## [Exercise description]
Nothing outside the stretch is wanted. Repeat exactly the lines of the listing below from the one that contains "pr_DismissStaleReviews state = qr_DismissStaleReviews" through the one that contains "Definition agree_checks (state", both ends included.
————
(** The message also prints the request. *)
Definition update_error (u : requirements) (e : error) : error :=
  let format := match rq_Request u with
    | None => "remove %s/%s=%s protection failed: %v"
    | Some _ => "update %s/%s=%s protection to %v failed: %v"
    end in
  Errorf format [AStr (rq_Org u); AStr (rq_Repo u); AStr (rq_Branch u); AErr e].

Fixpoint configureBranches (on_done : list BranchCall → result unit) (updates : list requirements)
    (errors : list error) : H BranchCall (list error) :=
  match updates with
  | [] => hret errors
  | u :: updates =>
      let! r := attempt (ask on_done (update_call u)) in
      configureBranches on_done updates (errors ++ (update_error u <$> errs_of r))
  end.

(** ** Comparison is agreement

    Order does not matter, nor the case of logins; and asking for nothing means what
    GitHub does by default. *)

Definition agree_restrictions (state : option github_Restrictions) (request : RestrictionsRequest) : Prop :=
  match state with
  | None => rr_Users request = None ∧ rr_Teams request = None
  | Some state => (∃ teams, rr_Teams request = Some teams ∧ gr_Teams state ≡ₚ teams) ∧
                  NormLogin <$> gr_Users state ≡ₚ NormLogin <$> default [] (rr_Users request)
  end.

Definition agree_reviews (state : RequiredPullRequestReviews) (request : RequiredPullRequestReviewsRequest)
    : Prop :=
  pr_DismissStaleReviews state = qr_DismissStaleReviews request ∧
  pr_RequireCodeOwnerReviews state = qr_RequireCodeOwnerReviews request ∧
  pr_RequiredApprovingReviewCount state = qr_RequiredApprovingReviewCount request ∧
  agree_restrictions (pr_DismissalRestrictions state) (qr_DismissalRestrictions request).

Definition agree_checks (state request : RequiredStatusChecks) : Prop :=
  sc_Strict state = sc_Strict request ∧ sc_Contexts state ≡ₚ sc_Contexts request.

(** Both there and related, or both not there. *)
Definition both {A B} (R : A → B → Prop) (a : option A) (b : option B) : Prop :=
  match a, b with Some a, Some b => R a b | None, None => True | _, _ => False end.

Definition agree (state : github_BranchProtection) (request : BranchProtectionRequest) : Prop :=
  both agree_checks (gb_RequiredStatusChecks state) (bq_RequiredStatusChecks request) ∧
  gb_EnforceAdmins state = default false (bq_EnforceAdmins request) ∧
  both agree_reviews (gb_RequiredPullRequestReviews state) (bq_RequiredPullRequestReviews request) ∧
  match bq_Restrictions request with
  | Some r => agree_restrictions (gb_Restrictions state) r
  | None => gb_Restrictions state = None
  end.

Lemma equalStringSlices_Some l1 l2 : equalStringSlices (Some l1) (Some l2) = true ↔ l1 ≡ₚ l2.
Proof. cbn. by rewrite bool_decide_eq_true, sort_strings_eq. Qed.

Lemma equalRestrictions_ok state r :
  equalRestrictions state (Some r) = true ↔ agree_restrictions state r.
Proof.
  destruct state as [s|]; cbn [equalRestrictions agree_restrictions];
    rewrite andb_true_iff; [|by rewrite !bool_decide_eq_true].
  rewrite equalStringSlices_Some. destruct (rr_Teams r) as [teams|].
  - rewrite equalStringSlices_Some. naive_solver.
  - cbn [equalStringSlices]. naive_solver.
Qed.

Lemma equalReviews_ok s r : equalRequiredPullRequestReviews s r = true ↔ both agree_reviews s r.
Proof.
  destruct s as [s|], r as [r|]; cbn [equalRequiredPullRequestReviews both]; try done.
  rewrite !andb_true_iff, !bool_decide_eq_true, equalRestrictions_ok. unfold agree_reviews. tauto.
Qed.

Lemma equalChecks_ok s r : equalRequiredStatusChecks s r = true ↔ both agree_checks s r.
Proof.
  destruct s as [s|], r as [r|]; cbn [equalRequiredStatusChecks both]; try done.
  by rewrite andb_true_iff, bool_decide_eq_true, equalStringSlices_Some.
Qed.

Lemma equalAdmins_ok s r : equalAdminEnforcement s r = true ↔ s = default false r.
Proof. destruct r; cbn; [apply bool_decide_eq_true|by destruct s]. Qed.

Lemma equalBranchProtections_ok state request :
  equalBranchProtections state request = true ↔ both agree state request.
Proof.
  destruct state as [s|], request as [r|]; cbn [equalBranchProtections both]; try done.
  rewrite !andb_true_iff, equalChecks_ok, equalAdmins_ok, equalReviews_ok. unfold agree.
  destruct (bq_Restrictions r) as [rr|]; [rewrite equalRestrictions_ok; tauto|].
  destruct (gb_Restrictions s); cbn; naive_solver.
Qed.

(** ** What is updated *)

Section protector_proofs.
Context `{GoRange} (gh : ProtectorGitHub) (bp : BranchProtection)
  (PresubmitsStatic : gmap string (list Presubmit)) (verifyRestrictions : bool).
Context (Compile : string → result Regexp).

Definition is_update (e : ProtectorCall) : bool := match e with Update _ => true | _ => false end.

Definition config_of (org repo : string) : Repo := GetRepo (GetOrg bp org) repo.

(** The repositories to go through. *)
Definition in_scope (org repo : string) (tr : list ProtectorCall) : Prop :=
  (is_Some (bp_Orgs bp !! org) ∧
   if bool_decide (p_Protect (o_Policy (GetOrg bp org)) = None)
   then is_Some (o_Repos (GetOrg bp org) !! repo)
   else answered (on_repos gh) (GetRepos org)
          (λ rs, ∃ r, r ∈ rs ∧ gh_Name r = repo ∧ unprotectable r = false) tr) ∨
  (bp_ProtectTested bp = true ∧
   ∃ key, is_Some (PresubmitsStatic !! key) ∧ split_char "/" key = [org; repo]).

Section branch.
Variables (org repo : string).
Let rc := config_of org repo.

(** What the two listings say about a branch that is not excluded. *)
Definition listed_as (excluded : string → bool) (bs : list github_Branch) (bn : string) : option bool :=
  b ← last (filter (λ b, gh_Branch b = bn) bs);
  if bool_decide (r_Branches rc !! bn = None) && excluded bn then None else Some (gh_Protected b).

Lemma note_branches_ok excluded bs branches bn :
  note_branches rc excluded branches bs !! bn =
  match listed_as excluded bs bn with Some p => Some p | None => branches !! bn end.
Proof.
  revert branches. induction bs as [|b bs IH]; intros branches; [done|].
  unfold note_branches in *. cbn [foldl]. rewrite IH. clear IH. unfold listed_as. rewrite filter_cons.
  destruct (decide (gh_Branch b = bn)) as [<-|Hne].
  - rewrite last_cons. destruct (last (filter _ bs)) as [b'|]; cbn [mbind option_bind].
    + destruct (_ && _) eqn:E; [|done]. done.
    + destruct (_ && _) eqn:E; [done|]. by rewrite lookup_insert_eq.
  - destruct (last (filter _ bs)); cbn [mbind option_bind];
      (destruct (bool_decide (r_Branches rc !! gh_Branch b = None) && excluded (gh_Branch b));
       [done|by rewrite lookup_insert_ne]).
Qed.

Definition branch_listed (bn : string) (protected : bool) (tr : list ProtectorCall) : Prop :=
  ∃ excluded all only, exclusions Compile rc = Ok excluded ∧
    answered (on_branches gh) (GetBranches org repo false) (λ x, x = all) tr ∧
    answered (on_branches gh) (GetBranches org repo true) (λ x, x = only) tr ∧
    listed_as excluded (all ++ only) bn = Some protected.

Definition policy_for (bn : string) : result (option Policy) :=
  let? branch := GetBranch rc bn in
  GetPolicy bp org repo bn branch (default [] (PresubmitsStatic !! (org +:+ "/" +:+ repo))).

(** Who a request may name. *)
Definition authorized (req : option BranchProtectionRequest) (tr : list ProtectorCall) : Prop :=
  ∀ r, req ≫= bq_Restrictions = Some r →
  ∃ collaborators teams,
    answered (on_collaborators gh) (ListCollaborators org repo) (λ x, x = collaborators) tr ∧
    answered (on_teams gh) (ListRepoTeams org repo) (λ x, x = teams) tr ∧
    (∀ user, user ∈ default [] (rr_Users r) → ∃ c, c ∈ collaborators ∧
       NormLogin (cb_Login c) = user ∧ (cb_Admin c = true ∨ cb_Push c = true)) ∧
    (∀ team, team ∈ default [] (rr_Teams r) → ∃ t, t ∈ teams ∧
       rt_Slug t = team ∧ (rt_Permission t = RepoPush ∨ rt_Permission t = RepoAdmin)).

Definition current (ok : Prop → Prop) (bn : string) (req : option BranchProtectionRequest)
    (tr : list ProtectorCall) : Prop :=
  answered (on_protection gh) (GetCurrentProtection org repo bn) (λ cur, ok (both agree cur req)) tr.

Definition update_for (tr : list ProtectorCall) (u : requirements) : Prop :=
  ∃ bn protected policy protect,
    let req := request_of policy protect in
    u = mkRequirements org repo bn req ∧ in_scope org repo tr ∧
    answered (on_repo gh) (GetGitHubRepo org repo) (λ r, unprotectable r = false) tr ∧
    branch_listed bn protected tr ∧ policy_for bn = Ok (Some policy) ∧
    p_Protect policy = Some protect ∧ (protect = true ∨ protected = true) ∧
    (verifyRestrictions = true → authorized req tr) ∧ current not bn req tr.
————
## [Task result]
  pr_DismissStaleReviews state = qr_DismissStaleReviews request ∧
  pr_RequireCodeOwnerReviews state = qr_RequireCodeOwnerReviews request ∧
  pr_RequiredApprovingReviewCount state = qr_RequiredApprovingReviewCount request ∧
  agree_restrictions (pr_DismissalRestrictions state) (qr_DismissalRestrictions request).

Definition agree_checks (state request : RequiredStatusChecks) : Prop :=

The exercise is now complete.